Remember the Crest Theatre? You’re entitled to draw a blank – or flash an image of toothbrush puppets. If you’re 50-plus and grew up in Toronto, you just might recall an oasis of verve and panache in a sleepy enclave of North Toronto. At 551 Mt Pleasant Rd in 1954, Canada’s first homegrown “legitimate” (read commercial) theatre opened its doors, thanks to the vision of two gay brothers, Donald and Murray Davis, and their sister Barbara Chilcott.

The Crest movie theatre, just south of Eglinton, was a moribund vaudeville house before it began packing in film crowds. When movie fans decamped to the novelty of TV, the Davis siblings, still in their 20s and with professional stage experience in England and the US behind them, foresaw a gaping hole in their hometown arts scene.

Donald and Murray had already enjoyed success with their Ontario summer stock theatre company, the Straw Hat Players. Heading home from cottage country in September of 1953, they were itching for a new challenge. They went for the big one: establishing a professional repertory company in a town where live theatre was either imported or dismissed as amateur.

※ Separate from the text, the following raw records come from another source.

(* ===== verification/GraphClientFacts.v ===== *)
(** * The graph client keeps a graph that can be walked

    Every operation keeps the graph well formed (one root, no cycle, one vertex
    per allocated object), so that none of the client's walks fails, and finds
    exactly the vertex with the key of an object. *)

From S2P Require Import Prelude GoLib Graph GraphFacts PlanBuilder GraphClient.

Section facts.
Context {O : Type} `{GraphObject O} (o : graph_orders).
Implicit Types (g : gstate O) (p : nat) (obj : O).

(** The vertices are the allocated objects; all objects have a key. *)
Record gwf g : Prop := {
  gwf_wf : wf (g_dag g);
  gwf_acyclic : acyclic (edges (g_dag g));
  gwf_root : is_Some (Root (g_dag g));
  gwf_alloc : ∀ p, p ∈ vertices (g_dag g) ↔ p < length (g_objs g);
  gwf_key : ∀ v, v ∈ g_objs g → is_ok (go_key (gv_Obj v)) = true }.

Definition has_key g p (k : string * string * string * string * string) : Prop :=
  ∃ v, g_objs g !! p = Some v ∧ go_key (gv_Obj v) = Ok k.

Lemma gwf_valid g : gwf g → valid (g_dag g).
Proof. intros [? ? [r Hr] _ _]. by eapply valid_intro. Qed.

Lemma find_walk_found g k p l :
  walk_list (E := unit) (find_visit g k) (Ok (Some p)) l = (Ok (Some p), None).
Proof. by induction l. Qed.

Lemma find_walk g k l :
  (∀ p, p ∈ l → p < length (g_objs g)) →
  (∀ v, v ∈ g_objs g → is_ok (go_key (gv_Obj v)) = true) →
  ∃ found, walk_list (E := unit) (find_visit g k) (Ok None) l = (Ok found, None) ∧
    match found with
    | Some p => p ∈ l ∧ has_key g p k
    | None => ∀ p, p ∈ l → ¬ has_key g p k
    end.
Proof.
  intros Hl Hk. induction l as [|p l IH]; cbn [walk_list].
  - exists None. split; [done|]. intros p Hp. by apply elem_of_nil in Hp.
  - destruct (lookup_lt_is_Some_2 (g_objs g) p) as [v Hv]; [apply Hl; left|].
    pose proof (Hk v (list_elem_of_lookup_2 _ _ _ Hv)) as Hkv.
    unfold find_visit at 1. rewrite Hv. destruct (go_key (gv_Obj v)) as [k'|] eqn:E; [|done].
    case_bool_decide as Heq.
    + subst k'. exists (Some p). rewrite find_walk_found. split; [done|]. split; [left|by exists v].
    + destruct IH as (found & -> & Hf); [intros; apply Hl; by right|]. exists found. split; [done|].
      destruct found as [q|]; [destruct Hf; split; [by right|done]|].
      intros q [-> |Hq]%elem_of_cons; [|by apply Hf].
      intros (v' & ? & ?). congruence.
Qed.

(** What was found has the key, whatever the graph. *)
Lemma find_walk_sound g k l found s w :
  walk_list (E := unit) (find_visit g k) s l = (Ok (Some found), w) →
  s = Ok (Some found) ∨ has_key g found k.
Proof.
  revert s. induction l as [|p l IH]; intros s; cbn [walk_list]; [intros [= -> _]; by left|].
  destruct (find_visit g k s p) as [s' e] eqn:E. destruct e as [e|].
  { unfold find_visit in E. repeat case_match; simplify_eq. }
  intros Hw. destruct (IH s' Hw) as [-> |?]; [|by right]. revert E. unfold find_visit.
  destruct s as [[q|]|]; try (intros [= ->]; by left).
  destruct (g_objs g !! p) as [v|] eqn:Ev; [|done].
  destruct (go_key (gv_Obj v)) as [k'|] eqn:Ek; [|done].
  case_bool_decide; [|done]. intros [= <-]. subst. right. by exists v.
Qed.

Lemma FindMatchedVertex_sound g obj p :
  FindMatchedVertex o g obj = Ok (Some p) →
  ∃ v, g_objs g !! p = Some v ∧ go_key (gv_Obj v) = go_key obj.
Proof.
  unfold FindMatchedVertex. destruct (go_key obj) as [k|]; [|done].
  unfold WalkReverseTopoOrder, walk_topo. repeat case_match; try done; intros; simplify_eq.
  match goal with E : walk_list _ _ _ = _ |- _ => by apply find_walk_sound in E as [?|?] end.
Qed.

(** The walk never fails, and finds a vertex exactly when one has the key. *)
Lemma FindMatchedVertex_spec g obj k :
  gwf g → go_key obj = Ok k →
  ∃ found, FindMatchedVertex o g obj = Ok found ∧
    match found with
    | Some p => p ∈ vertices (g_dag g) ∧ has_key g p k
    | None => ∀ p, ¬ has_key g p k
    end.
Proof.
  intros Hg Hk. unfold FindMatchedVertex. rewrite Hk.
  pose proof Hg as [Hw Hac _ Ha Hkeys]. pose proof (gwf_valid g Hg) as Hv.
  destruct (topologicalOrder_spec (gr_walk o) (g_dag g) true None Hw Hac) as (l & Hl & Hp & _).
  unfold WalkReverseTopoOrder, walk_topo.
  rewrite (proj2 (Validate_spec (gr_validate o) (g_dag g)) Hv), Hl.
  destruct (find_walk g k l) as (found & -> & Hf); [|done|].
  - intros p Hin. apply Ha. by rewrite <- Hp.
  - exists found. split; [done|]. destruct found as [p|].
    + destruct Hf. split; [by rewrite <- Hp|done].
    + intros p Hkey. eapply Hf; [|exact Hkey]. rewrite Hp. apply Ha.
      destruct Hkey as (v & Hlk & _). by eapply lookup_lt_Some.
Qed.

Lemma gwf_set_vertex g p v :
  gwf g → is_ok (go_key (gv_Obj v)) = true → gwf (set_vertex g p v).
Proof.
  intros [Hw Hac Hr Ha Hk] Hv. split; cbn; try done.
  - intros q. rewrite length_insert. apply Ha.
  - intros x Hx. apply list_elem_of_lookup_1 in Hx as [i Hi].
    apply list_lookup_insert_Some in Hi as [(_ & <- & _)|[_ Hi]]; [done|].
    apply Hk. by eapply list_elem_of_lookup_2.
Qed.

(** Adding a vertex below a vertex of the graph. *)
Lemma gwf_add g v u r :
  gwf g → Root (g_dag g) = Some r → u ∈ vertices (g_dag g) → is_ok (go_key (gv_Obj v)) = true →
  let p := length (g_objs g) in
  let d := mkDAG (vertices (g_dag g) ++ [p]) (edges (g_dag g) ++ [(u, p)]) in
  (AddConnect (g_dag g) (Some u) (Some p)).2 = d ∧ Root d = Some r ∧
  gwf {| g_dag := d; g_objs := g_objs g ++ [v] |}.
Proof.
  intros [Hw Hac _ Ha Hk] Hr Hu Hv p d.
  assert (Hp : p ∉ vertices (g_dag g)) by (rewrite Ha; unfold p; lia).
  destruct (AddConnect_fresh (g_dag g) r u p Hw Hac Hr Hu Hp) as (Heq & Hw' & Hac' & Hr').
  rewrite Heq in Hw', Hac', Hr'. split_and!; [done|done|]. split; cbn; try done.
  - intros q. rewrite elem_of_app, list_elem_of_singleton, Ha, length_app. cbn. unfold p. lia.
  - intros x [Hx| ->%list_elem_of_singleton]%elem_of_app; [by apply Hk|done].
Qed.

Lemma Root_vertex g r : gwf g → Root (g_dag g) = Some r → r ∈ vertices (g_dag g).
Proof. intros [(Hnd & _) _ _ _ _] Hr. by apply (Root_Some _ _ Hnd) in Hr as (? & _). Qed.

(** A write either changes the vertex of the object or adds one below the root. *)
Lemma doWrite_spec g old obj action opts k r :
  gwf g → Root (g_dag g) = Some r → go_key obj = Ok k →
  ∃ g', doWrite o g old obj action opts = Ok g' ∧ gwf g' ∧ Root (g_dag g') = Some r ∧
    ((∃ p v v', has_key g p k ∧ g_objs g !! p = Some v ∧ g' = set_vertex g p v' ∧
                gv_Action v' = action ∧ has_key g' p k) ∨
     ((∀ p, ¬ has_key g p k) ∧
      g_dag g' = mkDAG (vertices (g_dag g) ++ [length (g_objs g)])
                       (edges (g_dag g) ++ [(r, length (g_objs g))]) ∧
      g_objs g' = g_objs g ++ [{| gv_Obj := obj; gv_OriObj := old; gv_Action := action;
        gv_ClientOpt := go_clientOpt (apply_options opts); gv_PropagationPolicy := "" |}])).
Proof.
  intros Hg Hr Hk. destruct (FindMatchedVertex_spec g obj k Hg Hk) as (found & Hf & Hfound).
  unfold doWrite. rewrite Hf. cbn. destruct found as [p|].
  - destruct Hfound as [Hp (v & Hv & Hkv)]. rewrite Hv.
    assert (is_ok (go_key (if go_replaceIfExisting (apply_options opts) then obj else gv_Obj v)) = true)
      as Hok by (case_match; [by rewrite Hk|by rewrite Hkv]).
    eexists. split; [done|]. split; [by apply gwf_set_vertex|]. split; [done|]. left.
    exists p, v. eexists. split; [by exists v|]. split; [done|]. split; [done|]. split; [done|].
    eexists. split; [cbn; apply list_lookup_insert_eq; by eapply lookup_lt_Some|].
    cbn. by case_match.
  - pose proof (gwf_add g {| gv_Obj := obj; gv_OriObj := old; gv_Action := action;
        gv_ClientOpt := go_clientOpt (apply_options opts); gv_PropagationPolicy := "" |} r r Hg Hr
        (Root_vertex g r Hg Hr) ltac:(cbn; by rewrite Hk)) as (Heq & Hr' & Hg').
    eexists. split; [done|]. unfold set_dag. cbn [g_dag g_objs].
    unfold AddConnectRoot. rewrite Hr, Heq. split; [exact Hg'|]. split; [exact Hr'|].
    right. split_and!; done.
Qed.

(** [Do] adds one vertex below its parent, or below the root. *)
Lemma graph_Do_spec g old obj action parent opts r :
  gwf g → Root (g_dag g) = Some r → is_ok (go_key obj) = true →
  (∀ u, parent = Some u → u ∈ vertices (g_dag g)) →
  let p := length (g_objs g) in
  ∃ g', graph_Do g old obj action parent opts = Ok (g', p) ∧ gwf g' ∧ Root (g_dag g') = Some r ∧
    g_dag g' = mkDAG (vertices (g_dag g) ++ [p]) (edges (g_dag g) ++ [(default r parent, p)]) ∧
    g_objs g' = g_objs g ++ [{| gv_Obj := obj; gv_OriObj := old; gv_Action := action;
      gv_ClientOpt := go_clientOpt (apply_options opts);
      gv_PropagationPolicy := go_propagationPolicy (apply_options opts) |}].
Proof.
  intros Hg Hr Hk Hpar p. unfold graph_Do, new_vertex. rewrite Hr.
  assert (default r parent ∈ vertices (g_dag g)) as Hu
    by (destruct parent as [u|]; [by apply Hpar|by apply Root_vertex]).
  pose proof (gwf_add g {| gv_Obj := obj; gv_OriObj := old; gv_Action := action;
        gv_ClientOpt := go_clientOpt (apply_options opts);
        gv_PropagationPolicy := go_propagationPolicy (apply_options opts) |} (default r parent) r Hg Hr
        Hu Hk) as (Heq & Hr' & Hg').
  unfold set_dag. cbn [g_dag g_objs].
  destruct parent as [u|]; cbn [default from_option id] in *; [|unfold AddConnectRoot; rewrite Hr];
    rewrite Heq; eexists; split_and!; done.
Qed.

(** Setting the root of the empty graph. *)
Lemma graph_Root_empty old obj action :
  is_ok (go_key obj) = true →
  ∃ g, graph_Root o empty_graph old obj action = Ok g ∧ gwf g ∧ Root (g_dag g) = Some 0 ∧
    g_objs g = [{| gv_Obj := obj; gv_OriObj := old; gv_Action := action;
                   gv_ClientOpt := ""; gv_PropagationPolicy := "" |}].
Proof.
  intros Hk.
  assert (Hone : ∀ l : list nat, l ≡ₚ [0] → l = [0])
    by (intros l Hl; by apply Permutation_length_1_inv; symmetry).
  assert (Hnil : Vertices (gr_vertices o) (@NewDAG nat) = []).
  { apply Permutation_nil. unfold Vertices. symmetry. apply ord_vertices_perm. }
  unfold graph_Root, empty_graph. cbn [g_dag]. rewrite Hnil. cbn.
  eexists. split; [done|].
  assert (Hv : ord_vertices (gr_vertices o) [0] = [0]) by (apply Hone, ord_vertices_perm).
  rewrite decide_False by (by intros ?%elem_of_nil). unfold Vertices, set_dag. cbn. rewrite Hv. cbn.
  rewrite ?bool_decide_true by done. split_and!; [|done|done]. split; cbn [g_dag g_objs vertices edges length].
  - split_and!; [apply NoDup_singleton|apply NoDup_nil_2|]. intros u w Hin. by apply elem_of_nil in Hin.
  - intros u (x & Hx & _)%tc_first. by apply elem_of_nil in Hx.
  - by eexists.
  - intros q. split; [intros ->%list_elem_of_singleton; lia|intros ?; assert (q = 0) as -> by lia; left].
  - by intros v ->%list_elem_of_singleton.
Qed.

End facts.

Toronto writer Paul Illidge opens with a sampling of the philistine horrors of 1953 Toronto. Artistic ambition struggled under a pall of homegrown humiliation. “Celia Franca’s National Ballet Company used the upper level of the St Lawrence Market for its rehearsals… under pigeon-crowded roof beams.” Toronto Symphony patrons could not abide Stravinsky or Sibelius, and theatre mavens were a conservative bunch still in thrall to the US and Brit touring productions that kept King St’s Royal Alexandra Theatre the only “legit” house in town.

Murray and Donald, with their sister’s blessing and her chunk of the family inheritance, wrangled a lease from Famous Players and moved into the Crest that November, with plans to raise the curtain on a first production in January. Stage, lobby, lighting and seating had to be upgraded and reconfigured, and a show cobbled together in time for a Jan 5 opening. Upping the ante, the Davis brothers scheduled a medieval costume drama with a cast of 16. They pulled it off. Directed by their friend John Blatchley, “a rising star” in British theatre, the show was a hit. Two weeks later the Crest mounted The Philadelphia Story with a cast of 13. Two weeks after that, a new design and a dozen new costumes were required for a play set in Victorian England. The breakneck pace continued for 12 unbroken years and included a critical hit in London’s West End – a remount of a play written for the Crest’s ’56/’57 season by JB Priestly.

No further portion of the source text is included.